The envoy did not make any statement on his arrival at Sanaa international airport on Saturday.

UAE Minister of State for Foreign Affairs Anwar Gargash on Twitter backed "the envoy's efforts to facilitate the safe handover of Hodeida to the legitimate Yemeni Government".

"The people of Hodeida urgently want to be liberated. The coalition will continue with its military and humanitarian preparations to achieve this urgent result," Gargash wrote.

More than 70 percent of Yemeni imports pass through Hodeida's docks and the fighting has raised UN fears of humanitarian catastrophe in a country already teetering on the brink of famine.

Yemen's government and its allies launched their offensive on Wednesday, since when at least 139 combatants have been killed, according to medical and military sources.

The Shia Houthi rebels have controlled the Hodeida region with its population of some 600,000 people since 2014.

Earlier this year, the Saudi-led coalition imposed a near-total blockade on the city's port alleging it was being used as a conduit for arms smuggling to the rebels by its regional arch rival Iran.

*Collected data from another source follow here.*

Lemma delete_cell_spec (n j : Z) (W : World) :
  exists e', delete_cell n j W = Ok (with_env W e') /\
    rng e' = rng (genv W) /\ gl_next e' = gl_next (genv W) /\
    gl_live e' = gl_live (genv W) ∖ list_to_set (cell_handles (cell W n j)) /\
    trace e' = trace (genv W) ++ (EvDelete <$> cell_handles (cell W n j)).
Proof.
  unfold delete_cell, cell, cell_handles.
  destruct (Qeq_bool (isComplex W n j) 1); eexists; (split; [reflexivity |]); simpl;
    repeat split; try (rewrite <- ?app_assoc; reflexivity).
  - apply leibniz_equiv. set_solver.
  - apply leibniz_equiv. set_solver.
Qed.

Lemma with_env_cell (W : World) (e : env) (i j : Z) : cell (with_env W e) i j = cell W i j.
Proof. reflexivity. Qed.

(** "delete current row": the cells of row [j] are released one after the
    other; the arrays are not touched. *)
Lemma delete_row_spec (j : Z) (W : World) :
  exists e', for_up 0 10 (fun n => delete_cell n j) W = Ok (with_env W e') /\
    rng e' = rng (genv W) /\ gl_next e' = gl_next (genv W) /\
    gl_live e' = gl_live (genv W) ∖ list_to_set (row_handles W j 10) /\
    trace e' = trace (genv W) ++ (EvDelete <$> row_handles W j 10).
Proof.
  set (I := fun (k : Z) (W' : World) =>
    exists e', W' = with_env W e' /\
      rng e' = rng (genv W) /\ gl_next e' = gl_next (genv W) /\
      gl_live e' = gl_live (genv W) ∖ list_to_set (row_handles W j k) /\
      trace e' = trace (genv W) ++ (EvDelete <$> row_handles W j k)).
  destruct (for_up_inv I 0 10 (fun n => delete_cell n j) W) as (W' & Hrun & HI).
  - lia.
  - exists (genv W). unfold row_handles. simpl. repeat split.
    + destruct W; reflexivity.
    + apply leibniz_equiv. set_solver.
    + rewrite app_nil_r. reflexivity.
  - intros k W1 Hk (e1 & -> & Hr & Hn & Hl & Ht).
    destruct (delete_cell_spec k j (with_env W e1)) as (e2 & Hrun & Hr2 & Hn2 & Hl2 & Ht2).
    exists (with_env W e2). split; [exact Hrun |]. exists e2. split; [reflexivity |].
    simpl in Hr2, Hn2, Hl2, Ht2. change (cell (with_env W e1) k j) with (cell W k j) in *.
    assert (Hrow : row_handles W j (k + 1) = row_handles W j k ++ cell_handles (cell W k j)).
    { unfold row_handles. rewrite seqZ_app by lia. rewrite fmap_app, concat_app. simpl.
      rewrite app_nil_r. reflexivity. }
    rewrite Hrow. repeat split; try congruence.
    + rewrite Hl2, Hl. apply leibniz_equiv. rewrite list_to_set_app. set_solver.
    + rewrite Ht2, Ht, fmap_app, app_assoc. reflexivity.
  - destruct HI as (e' & -> & H). exists e'. split; [exact Hrun | exact H].
Qed.

(** ** Moving rows *)

Definition is_assign (ev : event) : Prop :=
  match ev with EvAssign _ _ _ => True | _ => False end.

Definition is_new (ev : event) : Prop :=
  match ev with EvNew _ => True | _ => False end.

(** What a phase that only moves cells leaves alone. *)
Definition moved_only (W W' : World) : Prop :=
  shift W' = shift W /\ shiftBreak W' = shiftBreak W /\ program W' = program W /\
  rng (genv W') = rng (genv W) /\ gl_next (genv W') = gl_next (genv W) /\
  gl_live (genv W') = gl_live (genv W) /\
  exists assigns, trace (genv W') = trace (genv W) ++ assigns /\ Forall is_assign assigns.

Lemma moved_only_refl (W : World) : moved_only W W.
Proof.
  unfold moved_only. repeat split; try reflexivity.
  exists []. rewrite app_nil_r. auto.
Qed.

Lemma moved_only_trans (W1 W2 W3 : World) :
  moved_only W1 W2 -> moved_only W2 W3 -> moved_only W1 W3.
Proof.
  intros (H1 & H2 & H3 & H4 & H5 & H6 & a1 & Ha1 & Hf1)
         (K1 & K2 & K3 & K4 & K5 & K6 & a2 & Ha2 & Hf2).
  unfold moved_only. repeat split; try congruence.
  exists (a1 ++ a2). split.
  - rewrite Ha2, Ha1, app_assoc. reflexivity.
  - apply Forall_app. auto.
Qed.

Lemma move_cell_spec (i jdst jsrc : Z) (W : World) :
  exists W', move_cell i jdst jsrc W = Ok W' /\ moved_only W W' /\
    cell W' i jdst = cell W i jsrc /\
    (forall i' j', ~ (i' = i /\ j' = jdst) -> cell W' i' j' = cell W i' j').
Proof.
  unfold move_cell. simpl. eexists. split; [reflexivity |]. split; [| split].
  - unfold moved_only. simpl. repeat split.
    exists [EvAssign i jdst jsrc]. split; [reflexivity |]. repeat constructor.
  - unfold cell. simpl. rewrite !grid_set_same. reflexivity.
  - intros i' j' Hne. unfold cell. simpl. rewrite !grid_set_other by exact Hne. reflexivity.
Qed.

(** "move rows back": afterwards window index [j] holds what index [j+1]
    held, for [j = 0 .. 8]. *)
Lemma move_back_spec (W : World) :
  exists W',
    for_up 0 10 (fun i => for_up 0 9 (fun j => move_cell i j (j + 1))) W = Ok W' /\
    moved_only W W' /\
    (forall i j, cell W' i j =
       if bool_decide (0 <= i < 10 /\ 0 <= j < 9) then cell W i (j + 1) else cell W i j).
Proof.
  set (Inner := fun (i j : Z) (W' : World) =>
    moved_only W W' /\
    forall i' j', cell W' i' j' =
      if bool_decide ((0 <= i' < i /\ 0 <= j' < 9) \/ (i' = i /\ 0 <= j' < j))
      then cell W i' (j' + 1) else cell W i' j').
  set (Outer := fun (i : Z) (W' : World) => Inner i 0 W').
  destruct (for_up_inv Outer 0 10 (fun i => for_up 0 9 (fun j => move_cell i j (j + 1))) W)
    as (W' & Hrun & Hmv & Hcells).
  - lia.
  - split; [apply moved_only_refl |]. intros i' j'.
    rewrite bool_decide_eq_false_2 by lia. reflexivity.
  - intros i W1 Hi HO.
    destruct (for_up_inv (Inner i) 0 9 (fun j => move_cell i j (j + 1)) W1)
      as (W2 & Hrun2 & Hmv2 & Hcells2).
    + lia.
    + exact HO.
    + intros j W2 Hj [Hmv2 Hcells2].
      destruct (move_cell_spec i j (j + 1) W2) as (W3 & Hrun3 & Hmv3 & Hdst & Hoth).
      exists W3. split; [exact Hrun3 |]. split; [eapply moved_only_trans; eauto |].
      intros i' j'. destruct (decide (i' = i /\ j' = j)) as [[-> ->] | Hne].
      * rewrite Hdst, Hcells2. rewrite bool_decide_eq_false_2 by lia.
        rewrite bool_decide_eq_true_2 by lia. reflexivity.
      * rewrite (Hoth i' j' Hne), Hcells2.
        repeat case_bool_decide; try reflexivity; lia.
    + exists W2. split; [exact Hrun2 |]. split; [exact Hmv2 |].
      intros i' j'. rewrite Hcells2. repeat case_bool_decide; try reflexivity; lia.
  - exists W'. split; [exact Hrun |]. split; [exact Hmv |].
    intros i j. rewrite Hcells. repeat case_bool_decide; try reflexivity; lia.
Qed.

(** "move rows forward": afterwards window index [j] holds what index
    [j-1] held, for [j = 1 .. 9]. *)
Lemma move_forward_spec (W : World) :
  exists W',
    for_down 9 0 (fun i => for_down 9 1 (fun j => move_cell i j (j - 1))) W = Ok W' /\
    moved_only W W' /\
    (forall i j, cell W' i j =
       if bool_decide (0 <= i < 10 /\ 1 <= j < 10) then cell W i (j - 1) else cell W i j).
Proof.
  set (Inner := fun (i j : Z) (W' : World) =>
    moved_only W W' /\
    forall i' j', cell W' i' j' =
      if bool_decide ((i < i' < 10 /\ 1 <= j' < 10) \/ (i' = i /\ j < j' < 10))
      then cell W i' (j' - 1) else cell W i' j').
  set (Outer := fun (i : Z) (W' : World) => Inner i 9 W').
  destruct (for_down_inv Outer 9 0 (fun i => for_down 9 1 (fun j => move_cell i j (j - 1))) W)
    as (W' & Hrun & Hmv & Hcells).
  - lia.
  - split; [apply moved_only_refl |]. intros i' j'.
    rewrite bool_decide_eq_false_2 by lia. reflexivity.
  - intros i W1 Hi HO.
    destruct (for_down_inv (Inner i) 9 1 (fun j => move_cell i j (j - 1)) W1)
      as (W2 & Hrun2 & Hmv2 & Hcells2).
    + lia.
    + exact HO.
    + intros j W2 Hj [Hmv2 Hcells2].
      destruct (move_cell_spec i j (j - 1) W2) as (W3 & Hrun3 & Hmv3 & Hdst & Hoth).
      exists W3. split; [exact Hrun3 |]. split; [eapply moved_only_trans; eauto |].
      intros i' j'. destruct (decide (i' = i /\ j' = j)) as [[-> ->] | Hne].
      * rewrite Hdst, Hcells2. rewrite bool_decide_eq_false_2 by lia.
        rewrite bool_decide_eq_true_2 by lia. reflexivity.
      * rewrite (Hoth i' j' Hne), Hcells2.
        repeat case_bool_decide; try reflexivity; lia.
    + exists W2. split; [exact Hrun2 |]. split; [exact Hmv2 |].
      intros i' j'. rewrite Hcells2. repeat case_bool_decide; try reflexivity; lia.
  - exists W'. split; [exact Hrun |]. split; [exact Hmv |].
    intros i j. rewrite Hcells. repeat case_bool_decide; try reflexivity; lia.
Qed.

(** ** Ownership of OpenGL objects

    [owns V W]: every cell selected by [V] answers for objects that exist,
    and no object is answered for twice, neither within a cell nor by two
    cells. *)
Definition owns (V : Z -> Z -> Prop) (W : World) : Prop :=
  0 < gl_next (genv W) /\
  (forall i j h, V i j -> h ∈ cell_handles (cell W i j) ->
     h ∈ gl_live (genv W) /\ 0 < h < gl_next (genv W)) /\
  (forall i j, V i j -> NoDup (cell_handles (cell W i j))) /\
  (forall i j i' j' h, V i j -> V i' j' ->
     h ∈ cell_handles (cell W i j) -> h ∈ cell_handles (cell W i' j') ->
     i = i' /\ j = j').

Lemma owns_weaken (V V' : Z -> Z -> Prop) (W : World) :
  owns V W -> (forall i j, V' i j -> V i j) -> owns V' W.
Proof.
  intros (Hn & Hlive & Hnd & Hinj) Hsub. unfold owns.
  split; [exact Hn |]. split; [| split].
  - intros i j h Hv Hh. apply (Hlive i j h); auto.
  - intros i j Hv. apply Hnd. auto.
  - intros i j i' j' h Hv Hv' Hh Hh'. apply (Hinj i j i' j' h); auto.
Qed.

(** A cell that came out of [init_geometryBuilding] called with [seed]. *)
Definition made_from_seed (c : cell_t) (seed : Z) : Prop :=
  exists b0 w0 bt0 wt0 prog e b w bt wt x e',
    init_geometryBuilding b0 w0 bt0 wt0 prog seed e = Ok ((b, w, bt, wt, x), e') /\
    c = (b, w, bt, wt, inject_Z x).

(** The effect of generating the cells selected by [S], each from the seed
    [seed_at] gives it.  A generated cell whose flag is not 1 keeps, in its
    two second-tier slots, whatever they held before. *)
Definition gen_many (S : Z -> Z -> Prop) (seed_at : Z -> Z -> Z) (W W' : World) : Prop :=
  shift W' = shift W /\ shiftBreak W' = shiftBreak W /\ program W' = program W /\
  (forall i j, ~ S i j -> cell W' i j = cell W i j) /\
  (forall i j, S i j -> made_from_seed (cell W' i j) (seed_at i j)) /\
  (forall i j, S i j -> Qeq_bool (isComplex W' i j) 1 = false ->
     buildingTop W' i j = buildingTop W i j /\ windowsTop W' i j = windowsTop W i j) /\
  (exists news, trace (genv W') = trace (genv W) ++ news /\ Forall is_new news) /\
  (forall V, owns V W -> (forall i j, S i j -> ~ V i j) ->
             owns (fun i j => V i j \/ S i j) W').

Lemma gen_many_none (seed_at : Z -> Z -> Z) (W : World) :
  gen_many (fun _ _ => False) seed_at W W.
Proof.
  unfold gen_many. do 3 (split; [reflexivity |]).
  split; [reflexivity |]. split; [intros i j [] |]. split; [intros i j [] |]. split.
  - exists []. rewrite app_nil_r. auto.
  - intros V HV _. eapply owns_weaken; [exact HV |]. intros i j [H | []]. exact H.
Qed.

Lemma gen_many_ext (S S' : Z -> Z -> Prop) (seed_at : Z -> Z -> Z) (W W' : World) :
  gen_many S seed_at W W' -> (forall i j, S i j <-> S' i j) -> gen_many S' seed_at W W'.
Proof.
  intros (H1 & H2 & H3 & Hout & Hin & Hstale & Htr & Hown) Hext.
  unfold gen_many. do 3 (split; [assumption |]).
  split; [| split; [| split; [| split; [exact Htr |]]]].
  - intros i j Hn. apply Hout. rewrite Hext. exact Hn.
  - intros i j Hs. apply Hin. rewrite Hext. exact Hs.
  - intros i j Hs. apply Hstale. rewrite Hext. exact Hs.
  - intros V HV Hdis. eapply owns_weaken.
    + apply (Hown V HV). intros i j Hs. apply Hdis. rewrite <- Hext. exact Hs.
    + intros i j [Hv | Hs]; [left; exact Hv | right; rewrite Hext; exact Hs].
Qed.

Lemma Qeq_bool_flag (c : Z) : Qeq_bool (inject_Z c) 1 = bool_decide (c = 1).
Proof.
  unfold Qeq_bool, inject_Z. simpl. rewrite Z.mul_1_r.
  case_bool_decide as Hc.
  - subst c. reflexivity.
  - apply Z.eqb_neq. exact Hc.
Qed.

(** Lists of pairwise different integers. *)
Ltac nodup_z :=
  repeat (apply NoDup_cons_2;
          [rewrite ?elem_of_cons, ?elem_of_nil; intuition lia |]);
  apply NoDup_nil_2.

The capture of Hodeida would be the coalition's biggest victory of the war so far, and rebel leader Abdel Malek al-Houthi on Thursday called on his forces to put up fierce resistance and turn the region into a quagmire for coalition troops.

- Hodeida airport -

The Yemeni army on Saturday claimed it had seized control of the rebel base at Hodeida's disused airport, which has been closed since 2014.

But military sources later denied that the army had entered the airport.

They told AFP, however, that sporadic clashes were underway at the airport's southern gate.

The highway between Hodeida and the government-held port of Mokha was also the scene of fighting, they said, adding that loyalist forces had suffered "losses".

The United Nations and relief organisations have warned that any all-out assault on Hodeida would put hundreds of thousands of people at risk.

The fighting is already nearing densely populated residential areas, the Norwegian Refugee Council warned, and aid distributions have been suspended in the west of the city.

The International Committee of the Red Cross said thousands were likely to flee if the fighting continued.

The World Health Organization called on all sides "to protect health workers and their facilities from harm, as well as to ensure unimpeded access for medical teams seeking to treat the wounded".

On Thursday, the UN Security Council demanded that Hodeida port be kept open to vital food shipments but stopped short of backing a Swedish call for a pause in the offensive to allow for talks on a rebel withdrawal.

The Yemen war has claimed some 10,000 lives since the coalition intervened in 2015 when President Abedrabbo Mansour Hadi fled into exile to Saudi Arabia when the rebels overran much of the country.

More than 22 million Yemenis are in need of aid, including 8.4 million who are at risk of starvation, according to the UN, which has described the conflict as the world's worst humanitarian crisis.